(** The branch of [download_video_with_subs] taken for a MissAV address. *)
Definition download_missav (env : delegate) (url : string)
           (progress_hook : option (event -> io unit)) : @io W download_output :=
  fun w =>
    match fetch_page env url with
    | Raise e => (Raise (ValueError ("無法載入 missav 頁面：" +:+ str_of_exn e)), w)
    | Ok webpage =>
        match _extract_missav_m3u8_and_title webpage url with
        | Raise e => (Raise e, w)
        | Ok None =>
            (Raise (ValueError
               "無法從 missav 頁面解析影片連結（頁面結構可能已變更）"), w)
        | Ok (Some (m3u8_url, title, og_title, og_description)) =>
            match run_delegate env progress_hook m3u8_url w with
            | (Raise e, w') => (Raise e, w')
            | (Ok _, w') =>
                (classify_output env title og_title og_description, w')
            end
        end
    end.

(** The branch taken for any other address: the address itself goes to the
    downloader. *)
Definition download_other (env : delegate) (url : string)
           (progress_hook : option (event -> io unit)) : @io W download_output :=
  fun w =>
    match run_delegate env progress_hook url w with
    | (Raise e, w') => (Raise e, w')
    | (Ok _, w') =>
        match info env url with
        | None => (Raise (ValueError "無法取得影片資訊"), w')
        | Some (info_title, info_description) =>
            match sanitize_filename (str_or info_title "video") with
            | Raise e => (Raise e, w')
            | Ok title =>
                (classify_output env title
                   (or_none (Py.strip (str_or info_title EmptyString)))
                   (or_none (Py.strip (str_or info_description EmptyString))),
                 w')
            end
        end
    end.
Lemma segments_cover_only_days_of_the_month_witness :
  is_current_month 2024 3 (ymd 2024 3 1) = true.
Proof.
  refine (@segments_cover_only_days_of_the_month iso_date_only 2024 3
            [all_day "t" "2024-02-27" "2024-03-03"] _ _ _ _ _
            0%nat _ _ (segment_of (one_day "t" (ymd 2024 3 1)) 5 2 0)
            5%nat (ymd 2024 3 1) _ _ _ _ _).
  - valid_year_month_tac.
  - repeat constructor.
  - vm_compute. reflexivity.
  - reflexivity.
  - reflexivity.
  - repeat constructor.
  - reflexivity.
  - reflexivity.
Defined.

(** X4. Rows only grow: the rows laid out for a list of events begin with
    the rows laid out for any prefix of the list.  Events further down the
    list never move, re-slot or remove a segment of an earlier event. *)
Theorem later_events_leave_earlier_segments weeks evs1 evs2 w2 :
  build_segments weeks (evs1 ++ evs2) = Ok w2 ->
  exists w1,
    build_segments weeks evs1 = Ok w1 /\
    forall wi r1, w1 !! wi = Some r1 ->
      exists r2, w2 !! wi = Some r2 /\ r1 `prefix_of` r2.
Proof. apply build_segments_prefix. Qed.

Lemma later_events_leave_earlier_segments_witness :
  exists w1,
    build_segments two_weeks [one_day "a" (ymd 2024 3 5)] = Ok w1 /\
    forall wi r1, w1 !! wi = Some r1 ->
      exists r2,
        [ [segment_of (one_day "a" (ymd 2024 3 5)) 2 1 0;
           segment_of (one_day "b" (ymd 2024 3 5)) 2 1 1;
           segment_of (one_day "c" (ymd 2024 3 5)) 2 1 2]; [] ] !! wi = Some r2 /\
        r1 `prefix_of` r2.
Proof.
  apply (later_events_leave_earlier_segments two_weeks
           [one_day "a" (ymd 2024 3 5)]
           [one_day "b" (ymd 2024 3 5); one_day "c" (ymd 2024 3 5);
            one_day "d" (ymd 2024 3 5)]).
  reflexivity.
Defined.

(** X5. Slots are filled from the bottom: a segment in slot [k] overlaps,
    for every slot below [k], a segment placed before it in the same row. *)
Theorem slots_are_filled_from_below weeks evs wsegs :
  build_segments weeks evs = Ok wsegs ->
  forall wi segs i s j,
    wsegs !! wi = Some segs -> segs !! i = Some s -> 0 <= j < slot s ->
    exists i' s',
      (i' < i)%nat /\ segs !! i' = Some s' /\ slot s' = j /\ seg_overlap s s'.
Proof.
  intros Hb wi segs i s j Hsegs Hi Hj.
  apply build_segments_placed in Hb as [_ Hall].
  rewrite Forall_forall in Hall.
  assert (Hp : placed segs) by (apply Hall, list_elem_of_lookup; eauto).
  by apply (placed_filled_below segs Hp i s j).
Qed.

Lemma slots_are_filled_from_below_witness :
  exists i' s',
    (i' < 2)%nat /\
    [segment_of (one_day "a" (ymd 2024 3 5)) 2 1 0;
     segment_of (one_day "b" (ymd 2024 3 5)) 2 1 1;
     segment_of (one_day "c" (ymd 2024 3 5)) 2 1 2] !! i' = Some s' /\
    slot s' = 1 /\
    seg_overlap (segment_of (one_day "c" (ymd 2024 3 5)) 2 1 2) s'.
Proof.
  refine (slots_are_filled_from_below two_weeks four_on_one_day _ _
            0%nat _ 2%nat _ 1 _ _ _).
  - reflexivity.
  - reflexivity.
  - reflexivity.
  - simpl. lia.
Defined.

(** X6. For a valid month and events whose date objects are valid,
    [generate_month_image] computes a layout whatever the events are: no
    start or end value, no overlap and no number of events makes it raise;
    and it returns one row of segments for each week row. *)
Theorem layout_never_fails `{IsoFormat} year month events :
  valid_year_month year month -> Forall wf_event events ->
  exists weeks wsegs,
    generate_month_image year month events = Ok (weeks, wsegs) /\
    length wsegs = length weeks.
Proof.
  intros Hv Hwf.
  destruct (generate_month_image_total year month events Hv Hwf)
    as (weeks & wsegs & Hgen).
  exists weeks, wsegs. split; [done|].
  destruct (generate_month_image_inv _ _ _ _ _ Hgen) as (prepared & _ & _ & Hb).
  by apply build_segments_placed in Hb as [Hlen _].
Qed.

Lemma layout_never_fails_witness :
  exists weeks wsegs,
    generate_month_image 2024 3
      [all_day "a" "2024-03-05" "2024-03-07";
       {| raw_summary := None; raw_start := PyNone; raw_end := PyInt 3;
          raw_color_id := None |};
       all_day "r" "2024-03-10" "2024-03-05"] = Ok (weeks, wsegs) /\
    length wsegs = length weeks.
Proof.
  apply (@layout_never_fails iso_date_only).
  - valid_year_month_tac.
  - repeat constructor.
Defined.

(** ** [_prepare_events] *)

(** X7. [_prepare_events] treats the events one by one: the result for two
    lists one after the other is the result for the first followed by the
    result for the second (and an exception of either is the exception of
    the whole). *)
Theorem prepare_events_of_concatenation `{IsoFormat} year month evs1 evs2 :
  _prepare_events (evs1 ++ evs2) year month =
  l1 ← _prepare_events evs1 year month;
  l2 ← _prepare_events evs2 year month;
  mret (l1 ++ l2).
Proof.
  unfold _prepare_events.
  destruct (datetime.new year month 1) as [first|]; simpl; [|done].
  destruct (if month =? 12 then _ else _) as [next|]; simpl; [|done].
  destruct (datetime.sub_days next 1) as [last|]; simpl; [|done].
  rewrite for_each_app.
  destruct (for_each (prepare_event first last) [] evs1) as [l1|]; simpl; [|done].
  rewrite for_each_prepare_acc.
  by destruct (for_each (prepare_event first last) [] evs2).
Qed.

(** X8. [_prepare_events] keeps the order of the events: the titles of the
    entries, in order, are a sublist of the titles of the events (the
    placeholder standing for a missing title). *)
Theorem prepare_events_keeps_order `{IsoFormat} year month events prepared :
  _prepare_events events year month = Ok prepared ->
  (summary <$> prepared) `sublist_of` (entry_summary <$> events).
Proof.
  unfold _prepare_events.
  destruct (datetime.new year month 1) as [first|]; simpl; [|done].
  destruct (if month =? 12 then _ else _) as [next|]; simpl; [|done].
  destruct (datetime.sub_days next 1) as [last|]; simpl; [|done].
  intros Hr. by apply for_each_prepare_titles in Hr as (t & -> & Hsub).
Qed.

Lemma prepare_events_keeps_order_witness :
  [str "b"; str "(No title)"] `sublist_of`
  [str "a"; str "b"; str "(No title)"].
Proof.
  apply (@prepare_events_keeps_order iso_date_only 2024 3
           [all_day "a" "2024-04-05" "2024-04-07";
            all_day "b" "2024-03-20" "2024-03-21";
            {| raw_summary := None; raw_start := PyDate (ymd 2024 3 1);
               raw_end := PyDate (ymd 2024 3 1); raw_color_id := None |}]
           [ {| summary := str "b"; start_date := ymd 2024 3 20;
                end_date := ymd 2024 3 20; color_id := None |};
             {| summary := str "(No title)"; start_date := ymd 2024 3 1;
                end_date := ymd 2024 3 1; color_id := None |} ]).
  reflexivity.
Defined.

(** X9. The prepared list marks exactly the days the events occupy: a day
    of the target month lies between the start and the end of some entry if
    and only if it lies between the start and the inclusive end of some
    event. *)
Theorem prepared_days_are_event_days `{IsoFormat} year month events prepared d :
  Forall wf_event events ->
  _prepare_events events year month = Ok prepared ->
  date_le (first_of_month year month) d ->
  date_le d (last_of_month year month) ->
  (exists p, p ∈ prepared /\ date_le (start_date p) d /\ date_le d (end_date p)) <->
  (exists ev s e,
     ev ∈ events /\
     _to_date (raw_start ev) = Ok s /\ _to_date (raw_end ev) = Ok e /\
     date_le s d /\ date_le d (inclusive_end s e)).
Proof.
  intros Hwf Hprep Hfd Hdl.
  pose proof (_prepare_events_year _ _ _ _ Hprep) as Hy.
  destruct (_prepare_events_Ok_inv _ _ _ _ Hprep) as (_ & Hm & Hnext).
  rewrite _prepare_events_bounds in Hprep by (done || lia).
  destruct (month_bounds_valid year month Hy Hm) as (_ & _ & Hfl).
  rewrite for_each_prepare_normalize in Hprep by done.
  injection Hprep as <-. simpl. split.
  - intros (p & Hp & Hd).
    apply elem_of_concat in Hp as (l & Hpl & Hl).
    apply list_elem_of_fmap in Hl as (ev & -> & Hev).
    assert (Hex : exists p, p ∈ normalize (first_of_month year month)
                              (last_of_month year month) ev /\
                       date_le (start_date p) d /\ date_le d (end_date p))
      by eauto.
    unfold normalize in Hpl.
    destruct (_to_date (raw_start ev)) as [s|] eqn:Hs;
      [|by apply elem_of_nil in Hpl].
    destruct (_to_date (raw_end ev)) as [e|] eqn:He;
      [|by apply elem_of_nil in Hpl].
    apply (normalize_days _ _ ev s e d Hs He Hfl Hfd Hdl) in Hex.
    exists ev, s, e. tauto.
  - intros (ev & s & e & Hev & Hs & He & Hd).
    apply (normalize_days _ _ ev s e d Hs He Hfl Hfd Hdl) in Hd
      as (p & Hp & Hd).
    exists p. split; [|done].
    apply elem_of_concat. eexists. split; [exact Hp|].
    apply list_elem_of_fmap. eauto.
Qed.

## Problem
Among the lines above, find the one with "match info env url with" and the one with "the rows laid out for any". Quote both and everything between them, exactly.

## Task result
        match info env url with
        | None => (Raise (ValueError "無法取得影片資訊"), w')
        | Some (info_title, info_description) =>
            match sanitize_filename (str_or info_title "video") with
            | Raise e => (Raise e, w')
            | Ok title =>
                (classify_output env title
                   (or_none (Py.strip (str_or info_title EmptyString)))
                   (or_none (Py.strip (str_or info_description EmptyString))),
                 w')
            end
        end
    end.
Lemma segments_cover_only_days_of_the_month_witness :
  is_current_month 2024 3 (ymd 2024 3 1) = true.
Proof.
  refine (@segments_cover_only_days_of_the_month iso_date_only 2024 3
            [all_day "t" "2024-02-27" "2024-03-03"] _ _ _ _ _
            0%nat _ _ (segment_of (one_day "t" (ymd 2024 3 1)) 5 2 0)
            5%nat (ymd 2024 3 1) _ _ _ _ _).
  - valid_year_month_tac.
  - repeat constructor.
  - vm_compute. reflexivity.
  - reflexivity.
  - reflexivity.
  - repeat constructor.
  - reflexivity.
  - reflexivity.
Defined.

(** X4. Rows only grow: the rows laid out for a list of events begin with
    the rows laid out for any prefix of the list.  Events further down the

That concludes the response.